Task data:
(** X3. The mapping list of a constructed image holds every [Mapping]
    object of the store exactly once: sorting neither drops nor repeats a
    mapping. *)
Theorem mapping_list_is_the_store k fuel mem elf core :
  Core_init k fuel mem elf = Ok core ->
  Permutation (mapping_list core) (objs core).
Proof. apply mapping_list_Permutation. Qed.

Lemma mapping_list_is_the_store_witness :
  exists core,
    Core_init linux 0 no_memory core_shared_start = Ok core /\
    length (objs core) = 3%nat /\
    Permutation (mapping_list core) (objs core).
Proof.
  eexists. split; [vm_compute; reflexivity|]. split; [reflexivity|].
  refine (mapping_list_is_the_store linux 0 no_memory core_shared_start _
            ltac:(vm_compute; reflexivity)).
Defined.

(** ** Loadable segments *)

Lemma merge_segments_app pre segs ms addrs :
  merge_segments (pre ++ segs) ms addrs =
  (r <- merge_segments pre ms addrs ;; merge_segments segs (fst r) (snd r)).
Proof.
  revert ms addrs. induction pre as [|s pre IH]; intros ms addrs; simpl;
    [reflexivity|].
  destruct (p_type s); try apply IH.
  destruct (addrs !! p_vaddr s) as [id|]; [|apply IH].
  destruct (store_update _ id ms); simpl; auto.
Qed.

(** Segments that do not load at [v] leave the mapping indexed at [v] and
    its flags alone. *)
Lemma merge_segments_keeps segs v id fl :
  Forall (fun s => p_type s = PT_LOAD -> p_vaddr s <> v) segs ->
  forall ms addrs ms' addrs',
  index_ok ms addrs ->
  addrs !! v = Some id ->
  (exists m, ms !! id = Some m /\ flags m = fl) ->
  merge_segments segs ms addrs = Ok (ms', addrs') ->
  addrs' !! v = Some id /\ exists m, ms' !! id = Some m /\ flags m = fl.
Proof.
  induction 1 as [|s segs Hs _ IH]; intros ms addrs ms' addrs' Hok Hv Hm H;
    simpl in H.
  - injection H as <- <-. auto.
  - destruct (p_type s) eqn:Ht; try (eapply IH; eassumption).
    specialize (Hs eq_refl).
    destruct (addrs !! p_vaddr s) as [id'|] eqn:Hl.
    + inv_bind H. apply store_update_Ok in Ha as (m' & Hm' & ->).
      eapply IH; [| | |exact H].
      * eapply index_ok_insert; eauto.
      * exact Hv.
      * destruct Hm as (m & Hm & Hf). exists m. split; [|exact Hf].
        rewrite list_lookup_insert_ne; [exact Hm|].
        intros ->. destruct Hok as [H1 _].
        destruct (H1 _ _ Hl) as (m1 & Hm1 & Hs1).
        destruct (H1 _ _ Hv) as (m2 & Hm2 & Hs2). congruence.
    + eapply IH; [| | |exact H].
      * exact (index_ok_snoc ms addrs
                 (Mapping_init None (p_vaddr s) (p_vaddr s + p_memsz s)
                    (p_flags s)) Hok).
      * rewrite lookup_insert_ne by assumption. exact Hv.
      * destruct Hm as (m & Hm & Hf). exists m.
        split; [apply lookup_app_l_Some; exact Hm | exact Hf].
Qed.

Lemma In_mapping_list c id m :
  In id (mappings c) -> objs c !! id = Some m -> In m (mapping_list c).
Proof.
  unfold mapping_list. intros Hin Hm.
  induction (mappings c) as [|j ids IH]; simpl in *; [contradiction|].
  destruct Hin as [-> | Hin].
  - rewrite Hm. left. reflexivity.
  - destruct (objs c !! j); [right|]; auto.
Qed.
Lemma get_runs g out outSize w :
  rand_in_range (_rand g) (size (_charset g)) →
  0 ≤ outSize → outSize ≤ size out →
  let r := get g out outSize w in
  r_status r = (if decide (outSize ≤ 18446744071562067968) then Returned else UB)
  ∧ iterations r = Z.min outSize 2147483648
  ∧ r_i r = wrap_int (Z.min outSize 2147483648).
Proof.
  intros Hrand HL Hout. unfold get, iterations. rewrite size_written_indices.
  pose proof (get_loop_runs (S (Z.to_nat outSize)) g outSize 0 out w Hrand) as Hruns.
  change (wrap_int 0) with 0 in Hruns.
  destruct Hruns as (Hst & Hn & Hi); [lia..|].
  split_and!; [done|lia|done].
Qed.

(** Two runs with the same bound, on buffers of one length, from states
    that yield the same indices. *)
Lemma get_same_indices (R : W → W → Prop) g out out' outSize w w2 :
  same_indices R (_rand g) (_rand g) → length out = length out' → R w w2 →
  r_status (get g out outSize w) = r_status (get g out' outSize w2)
  ∧ r_trace (get g out outSize w) = r_trace (get g out' outSize w2)
  ∧ R (r_world (get g out outSize w)) (r_world (get g out' outSize w2)).
Proof.
  intros HR Hlen Hw. unfold get.
  destruct (get_loop_same_indices R g g (S (Z.to_nat outSize)) outSize 0 out out'
              w w2 eq_refl HR Hlen Hw) as (? & ? & ? & ?).
  done.
Qed.
End Get.

(** ** Length and membership of the output *)

Section Output.
Context {W : Type} {TChar : Type} `{CharT TChar}.
Implicit Types (g : RandomStringGeneratorBase W TChar) (out : list TChar) (w : W).

(** Symbols stored under an in-range strategy come from the charset. *)
Lemma get_written_in_charset g out outSize w :
  rand_in_range (_rand g) (size (_charset g)) →
  Forall (λ c, c ∈ _charset g) (written (r_trace (get g out outSize w))).
Proof.
  intros Hrand. unfold get.
  eapply Forall_impl; [|apply get_loop_written_from_rand].
  intros c [w0 Hc]. simpl in Hc.
  destruct (basic_string_at_in_range _ _ (Hrand w0)) as (c' & Hc' & Hin).
  congruence.
Qed.

(** Up to 2^31 requested symbols the buffer form stores exactly [outSize]
    symbols of the charset, at [out[0]], ..., [out[outSize-1]]. *)
Lemma get_exact_length g out outSize w :
  rand_in_range (_rand g) (size (_charset g)) →
  0 ≤ outSize ≤ 2147483648 → outSize ≤ size out →
  let r := get g out outSize w in
  r_status r = Returned
  ∧ iterations r = outSize
  ∧ write_indices (r_trace r) = seqZ 0 outSize
  ∧ Forall (λ c, c ∈ _charset g) (written (r_trace r))
  ∧ r_out r = written (r_trace r) ++ drop (Z.to_nat outSize) out.
Proof.
  intros Hrand HL Hout r.
  destruct (get_runs g out outSize w Hrand) as (Hst & Hn & _); [lia..|].
  destruct (get_shape g out outSize w) as (Hidx & Hshape & _).
  fold r in Hst, Hn, Hidx, Hshape.
  rewrite decide_True in Hst by lia. rewrite Z.min_l in Hn by lia.
  split_and!; [done|done|by rewrite Hidx, Hn|by apply get_written_in_charset|].
  rewrite Hshape. do 2 f_equal.
  unfold iterations in Hn. rewrite size_written_indices in Hn. unfold size in Hn. lia.
Qed.

(** The container form, up to 2^31 requested symbols. *)
Lemma get_T_exact_length g outSize w :
  rand_in_range (_rand g) (size (_charset g)) →
  0 ≤ outSize ≤ 2147483648 →
  let r := get_T g outSize w in
  r_status r = Returned
  ∧ size (r_out r) = outSize
  ∧ r_out r = written (r_trace r)
  ∧ Forall (λ c, c ∈ _charset g) (r_out r).
Proof.
  intros Hrand HL. rewrite get_T_unfold by lia. simpl.
  destruct (get_exact_length g (replicate (Z.to_nat outSize) null) outSize w Hrand)
    as (Hst & Hn & _ & Hin & Hout); [lia|by rewrite size_replicate by lia|].
  rewrite drop_ge, app_nil_r in Hout by (rewrite length_replicate; lia).
  split_and!; [done| |done|by rewrite Hout].
  unfold size. rewrite get_length, length_replicate. lia.
Qed.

Instructions for the task:
Nothing past the line containing "its flags alone. *)" should be restated; transcribe the material exactly from its first line through that line.

Problem solution:
(** X3. The mapping list of a constructed image holds every [Mapping]
    object of the store exactly once: sorting neither drops nor repeats a
    mapping. *)
Theorem mapping_list_is_the_store k fuel mem elf core :
  Core_init k fuel mem elf = Ok core ->
  Permutation (mapping_list core) (objs core).
Proof. apply mapping_list_Permutation. Qed.

Lemma mapping_list_is_the_store_witness :
  exists core,
    Core_init linux 0 no_memory core_shared_start = Ok core /\
    length (objs core) = 3%nat /\
    Permutation (mapping_list core) (objs core).
Proof.
  eexists. split; [vm_compute; reflexivity|]. split; [reflexivity|].
  refine (mapping_list_is_the_store linux 0 no_memory core_shared_start _
            ltac:(vm_compute; reflexivity)).
Defined.

(** ** Loadable segments *)

Lemma merge_segments_app pre segs ms addrs :
  merge_segments (pre ++ segs) ms addrs =
  (r <- merge_segments pre ms addrs ;; merge_segments segs (fst r) (snd r)).
Proof.
  revert ms addrs. induction pre as [|s pre IH]; intros ms addrs; simpl;
    [reflexivity|].
  destruct (p_type s); try apply IH.
  destruct (addrs !! p_vaddr s) as [id|]; [|apply IH].
  destruct (store_update _ id ms); simpl; auto.
Qed.

(** Segments that do not load at [v] leave the mapping indexed at [v] and
    its flags alone. *)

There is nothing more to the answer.